Are there algorithms for keeping the number of updates as small as possible, and the related work of detecting what changed as small as possible? There seem to be a lot of factors that complicate it... for example:

 

  • About 85% of the objects in our game are completely solid (or, at least only with fully opaque or fully transparent pixels), and about 15% use more complicated transparency. The solid ones can be drawn in any order, so the updating of their 'batch lists' and buffers can and should probably be handled differently from the transparent stuff, right?
  • How then do we detect similar batch lists and detect what exactly changed in the data of the respective objects? Say in frame 1 we have a batch that batches sprites A,B,C,D,E,F, all solid sprites, and in the next frame the list looks like F,E,D,C,B,A because the 'order of arrival' has changed somehow? In terms of rendering, we actually wouldn't need to change anything (maybe just update the transformation matrices because depth of the sprite has changed), you could still draw everything with the data from frame 1 and it would look correct (this is not true for sprites that would require transparency blending of course).  
  • What about the case when the batch remains mostly the same but something new is introduced or removed? E.g. A,B,C,X,D,E,F or A,B,D,E,F? It seems like in those cases you could just add X to the end of the buffer, or in the second case degenerate the triangles of the missing C, but you would have to detect somehow (quickly, such that the overhead from doing this isn't slower than just updating the entire buffer) that you can do that.
  • In the naive approach, we have one client side array of all the data that is going to be uploaded, and then one big gl.bufferSubData call. With these optimizations this could either turn into multiple bufferSubData calls (quickly becomes bad, I think), or still one big one but such that the buffer you use to upload with at least stays mostly the same. What to do here?
  • What about when you want to do stuff like explicit double or triple buffering of buffers, to avoid synchs with the driver?
  • What to do differently about objects that require in-order rendering?

 

edit: I should note that all rendered objects are in a parent-child hierarchy, and removing something from being drawn either means setting it invisible or removing it from its parent. 

Edited by agleed

Share this post


Link to post
Share on other sites
Advertisement

I really like this question (or set of questions) as it presents a large number of the issues developers in your position face.
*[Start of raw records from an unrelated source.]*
Lemma run_loop_app pre post p :
  run_loop (pre ++ post) p =
    match run_loop pre p with
    | (None, p') => run_loop post p'
    | (Some e, p') => (Some e, p')
    end.
Proof.
  revert p. induction pre as [|r pre IH]; intros p; simpl.
  - by destruct (run_loop post p) as [[e|] p'].
  - by destruct (loop_body r p) as [e|p'].
Qed.

Lemma lines_of_cons r polls : lines_of (r :: polls) = lines_of [r] ++ lines_of polls.
Proof. unfold lines_of. simpl. by destruct r as [|msg|]; [|destruct (printed_line msg)|]. Qed.


(** The body of the loop goes around again exactly for harmless results,
    and then it has appended their line, if they have one. *)
Lemma loop_body_continue r p p' :
  loop_body r p = inr p' ↔
  harmless r ∧ p' = mkProc (stdout p ++ lines_of [r]) (consumer_open p).
Proof.
  destruct r as [|msg|].
  - simpl. rewrite app_nil_r. destruct p as [out op]; simpl.
    split; [by intros [= <-]|by intros [_ ->]].
  - unfold harmless, lines_of, printed_line, loop_body, decode, print.
    cbn [omap list_omap].
    destruct (msg_error msg) as [err|].
    { split; [done|]. by intros [[[=] _] _]. }
    destruct (key_text (msg_key msg)) as [e|k].
    { split; [done|]. by intros [(_ & [k' [=]] & _) _]. }
    destruct (msg_value msg) as [b|].
    2:{ split; [done|]. by intros [(_ & _ & b' & [=] & _) _]. }
    destruct (utf8_valid b) eqn:Hb.
    + split.
      * intros [= <-]. split; [|done]. eauto 10.
      * by intros [_ ->].
    + split; [done|]. intros [(_ & _ & b' & [= <-] & Hb') _]. congruence.
  - simpl. split; [done|]. by intros [[] _].
Qed.


(** ** Timeouts *)

(** C8. A poll that times out without a message changes nothing: the body
    of the loop goes straight back to polling in the same state, so
    dropping the timeout from any sequence of poll results leaves the run
    of the script as it was: same output, same consumer, same outcome. *)
Theorem poll_timeout_is_a_no_op (pre post : list Poll) (p : Proc) :
  loop_body PollNone p = inr p ∧
  run_loop (pre ++ PollNone :: post) p = run_loop (pre ++ post) p ∧
  script (pre ++ PollNone :: post) = script (pre ++ post).
Proof.
  split; [done|].
  assert (∀ q, run_loop (pre ++ PollNone :: post) q = run_loop (pre ++ post) q)
    as Hrun.
  { intros q. rewrite !run_loop_app.
    by destruct (run_loop pre q) as [[e|] p']. }
  split; [apply Hrun|]. unfold script. by rewrite Hrun.
Qed.

(** ** Bus errors *)

Example script_error_then_message :
  script [PollMessage error_msg; PollMessage trade_msg] =
    (Uncaught (KafkaException transport_failure), mkProc [banner] false).
Proof. reflexivity. Qed.

(** C5, as stated, fails: a message that carries a bus error ends the
    script with an uncaught [KafkaException]. *)
Lemma bus_error_terminates_consumer :
  ¬ (∀ (polls : list Poll) (e : KafkaError),
       (script polls).1 ≠ Uncaught (KafkaException e)).
Proof.
  intros Hall.
  apply (Hall [PollMessage error_msg; PollMessage trade_msg] transport_failure).
  by rewrite script_error_then_message.
Qed.

(** C5, amended. A bus error met while polling is fatal: when the loop is
    still running and a poll returns a message that carries an error, the
    script raises [KafkaException] for it, closes the consumer and ends;
    it prints nothing more, and no later poll result is looked at.  There
    is no retry and no backoff. *)
Theorem bus_error_is_fatal (pre post : list Poll) (msg : Message)
    (e : KafkaError) (p : Proc) :
  msg_error msg = Some e →
  run_loop pre (print banner initial) = (None, p) →
  script (pre ++ PollMessage msg :: post) =
    (Uncaught (KafkaException e), consumer_close p).
Proof.
  intros He Hpre. unfold script. rewrite run_loop_app, Hpre.
  simpl. unfold loop_body. by rewrite He.
Qed.

Lemma bus_error_is_fatal_witness :
  script ([PollMessage trade_msg; PollNone] ++
          PollMessage error_msg :: [PollMessage other_msg]) =
    (Uncaught (KafkaException transport_failure),
     consumer_close
       (mkProc [banner; received_line (Some "BTCUSDT") "price=42000"] true)).
Proof.
  apply (bus_error_is_fatal [PollMessage trade_msg; PollNone]
           [PollMessage other_msg] error_msg transport_failure);
    reflexivity.
Defined.

(** ** Repeated deliveries *)

Example script_same_message_twice :
  (script [PollMessage trade_msg; PollMessage other_msg; PollMessage trade_msg]).2 =
    mkProc [banner;
            received_line (Some "BTCUSDT") "price=42000";
            received_line (Some "ETHUSDT") "price=2500";
            received_line (Some "BTCUSDT") "price=42000"] true.
Proof. reflexivity. Qed.




(* ===================================================================== *)
(** ** Further properties of the consumer script *)

(** The loop only ever appends to the output and leaves the consumer as it
    is: after any sequence of poll results the state is the one it started
    from, plus the lines of a harmless front part of the sequence. *)
Lemma run_loop_shape polls p :
  ∃ k, Forall harmless (take k polls) ∧
       (run_loop polls p).2 =
         mkProc (stdout p ++ lines_of (take k polls)) (consumer_open p).
Proof.
  revert p. induction polls as [|r polls IH]; intros p.
  { exists 0%nat. split; [constructor|]. simpl. rewrite app_nil_r. by destruct p. }
  cbn [run_loop]. destruct (loop_body r p) as [e|p'] eqn:Hbody.
  { exists 0%nat. split; [constructor|]. simpl. rewrite app_nil_r. by destruct p. }
  apply loop_body_continue in Hbody as [Hr ->].
  destruct (IH (mkProc (stdout p ++ lines_of [r]) (consumer_open p)))
    as (k & Hk & Hrun).
  exists (S k). rewrite Hrun. cbn [take stdout consumer_open].
  split; [by constructor|].
  by rewrite (lines_of_cons r (take k polls)), app_assoc.
Qed.

Lemma script_stdout polls :
  ∃ k tail, Forall harmless (take k polls) ∧
    stdout (script polls).2 = banner :: lines_of (take k polls) ++ tail ∧
    (tail = [] ∨ tail = [interrupted_notice]).
Proof.
  unfold script.
  destruct (run_loop_shape polls (print banner initial)) as (k & Hk & Hrun).
  destruct (run_loop polls (print banner initial)) as [[e|] p];
    simpl in Hrun; subst p.
  - destruct e; simpl.
    + exists k, []. rewrite app_nil_r. eauto.
    + exists k, []. rewrite app_nil_r. eauto.
    + exists k, []. rewrite app_nil_r. eauto.
    + exists k, [interrupted_notice]. eauto.
  - exists k, []. rewrite app_nil_r. simpl. eauto.
Qed.

(** X17. Once the script has ended, by Ctrl+C or by an exception, nothing that a
    later poll would have returned changes its outcome or its output. *)
Theorem script_ends_for_good (pre post : list Poll) :
  (script pre).1 ≠ StillPolling →
  script (pre ++ post) = script pre.
Proof.
  unfold script. rewrite run_loop_app.
  destruct (run_loop pre (print banner initial)) as [[e|] p]; [done|].
  simpl. by intros [].
Qed.

Lemma script_ends_for_good_witness :
  script ([PollMessage trade_msg; PollInterrupt] ++ [PollMessage other_msg]) =
  script [PollMessage trade_msg; PollInterrupt].
Proof.
  apply (script_ends_for_good [PollMessage trade_msg; PollInterrupt]
           [PollMessage other_msg]).
  simpl. discriminate.
Defined.

(** X18. Output is never taken back: what the script has printed after some
    poll results is a prefix of what it has printed after more of them,
    and the first thing printed is always the banner. *)
Theorem script_output_grows (pre post : list Poll) :
  stdout (script pre).2 `prefix_of` stdout (script (pre ++ post)).2 ∧
  head (stdout (script pre).2) = Some banner.
Proof.
  split.
  - unfold script. rewrite run_loop_app.
    destruct (run_loop pre (print banner initial)) as [[e|] p]; [done|].
    destruct (run_loop_shape post p) as (k & _ & Hrun).
    destruct (run_loop post p) as [[e|] p']; simpl in Hrun; subst p'.
    + destruct e; simpl; [by apply prefix_app_r..|].
      rewrite <- app_assoc. by apply prefix_app_r.
    + simpl. by apply prefix_app_r.
  - destruct (script_stdout pre) as (k & tail & _ & -> & _). done.
Qed.

(** X19. The consumer object is open exactly as long as the script is inside
    the loop: every way out of the loop goes through
    [consumer.close()]. *)
Theorem consumer_open_iff_polling (polls : list Poll) :
  consumer_open (script polls).2 = true ↔ (script polls).1 = StillPolling.
Proof.
  unfold script.
  destruct (run_loop_shape polls (print banner initial)) as (k & _ & Hrun).
  destruct (run_loop polls (print banner initial)) as [[e|] p];
    simpl in Hrun; subst p; [by destruct e|done].
Qed.

(** X20. Ctrl+C during a poll ends the script in the orderly way: the notice is
    printed, the consumer is closed, the script exits without a
    traceback. *)
Theorem interrupt_exits_cleanly (pre post : list Poll) (p : Proc) :
  run_loop pre (print banner initial) = (None, p) →
  script (pre ++ PollInterrupt :: post) =
    (Exited, consumer_close (print interrupted_notice p)).
Proof.
  intros Hpre. unfold script. by rewrite run_loop_app, Hpre.
Qed.

Lemma interrupt_exits_cleanly_witness :
  script ([PollMessage trade_msg; PollNone] ++
          PollInterrupt :: [PollMessage other_msg]) =
    (Exited,
     consumer_close
       (print interrupted_notice
          (mkProc [banner; received_line (Some "BTCUSDT") "price=42000"] true))).
Proof.
  apply (interrupt_exits_cleanly [PollMessage trade_msg; PollNone]
           [PollMessage other_msg]).
  reflexivity.
Defined.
From my experience if you are already on the right track, you identified a large bottleneck and improved it.

 

What you need to avoid it trying to catch/handle every situation in the most efficient way - this can often end up worse! I recommend an approach that doesn't try to solve all of the issues but just the main ones. Often enough the performance of such a solution is plenty good enough for most applications.

 

If you are optimising your engine for this game and this game alone things might be different, but suppose you want to use the engine for a future game one that has more transparent objects, or transparent objects completely mixed in with opaque ones all over the place? Then a seemingly good solution might end up being a bad one.

 

In terms of over complexity avoiding you could start with very simple dirty flags for things like children changed or not, rather that trying to work out which exact child was removed or added it might be easier just to know IF one was added or removed and respond accordingly, hope that makes some kind of sense.

 

You will have to make those calls though based on your needs.

 

That said some kind of double buffer might work for handling changes (or lack thereof) well i.e. for each frame swap buffers and copy large chunks from the last one where possible when no changes occur otherwise just write in the new data.

Just remember that blasting through more linear data can often be faster than jumping around all over the place trying to avoid unnecessary work due to cache misses anyway.

 

Look forward to seeing other replies in here :)

b

Share this post


Link to post
Share on other sites

For this kind of use case, buffer object streaming is the typical technique and is tried and trusted for over 15 years in Direct3D land (OpenGL didn't gain the ability to do a similar streaming model until much more recently). 

 

The thinking is, that because whether or not a range of the buffer is required by a pending draw call is such an important factor for performance, it's often faster to just replace everything than it is to replace small subranges.  This can seem counter-intuitive (writing more data is faster) but this approach allows the CPU and GPU to continue operating asynchronously which is a net win.

 

A brief outline of the technique:

 

Beginning at location 0 in the buffer, you append incoming data to the buffer, building up a batch as you go.  If state needs to change you flush the current batch (i.e. a draw call) then keep appending.

 

Eventually you run out of space in the buffer: the next set of incoming data won't fit.  At that stage you invalidate/orphan/discard (you'll see all 3 used depending on which sources you read, but it's just terminology and the end result is the same) the buffer - using glBufferData (..., NULL, ...) or GL_MAP_INVALIDATE_BUFFER_BIT - and what the driver will do is keep the existing buffer storage for pending draw calls, but allocate a new block of storage for future writing.  Reset to location 0 and begin again.  Again, this can seem counter-intuitive - allocating new storage at runtime surely must be slower - but you must remember that this is a common pattern for over 15 years.  Drivers are optimized around this pattern.  So what will actually happen is that after a few frames things will settle down and instead of making new allocations the driver will have it's own internal pool of 3 or so buffers that it just automatically cycles through.  New allocations will stop, and the driver will do it's own multi-buffering for you.

 

A further writeup (by one of the authors of the GL_ARB_map_buffer_range extension) is available here: https://www.opengl.org/discussion_boards/showthread.php/170118-VBOs-strangely-slow?p=1197780#post1197780

Edited by mhagain

Share this post


Link to post
Share on other sites

I kinda got lost in your post there buddy. So forgive me if this is not quite touching it.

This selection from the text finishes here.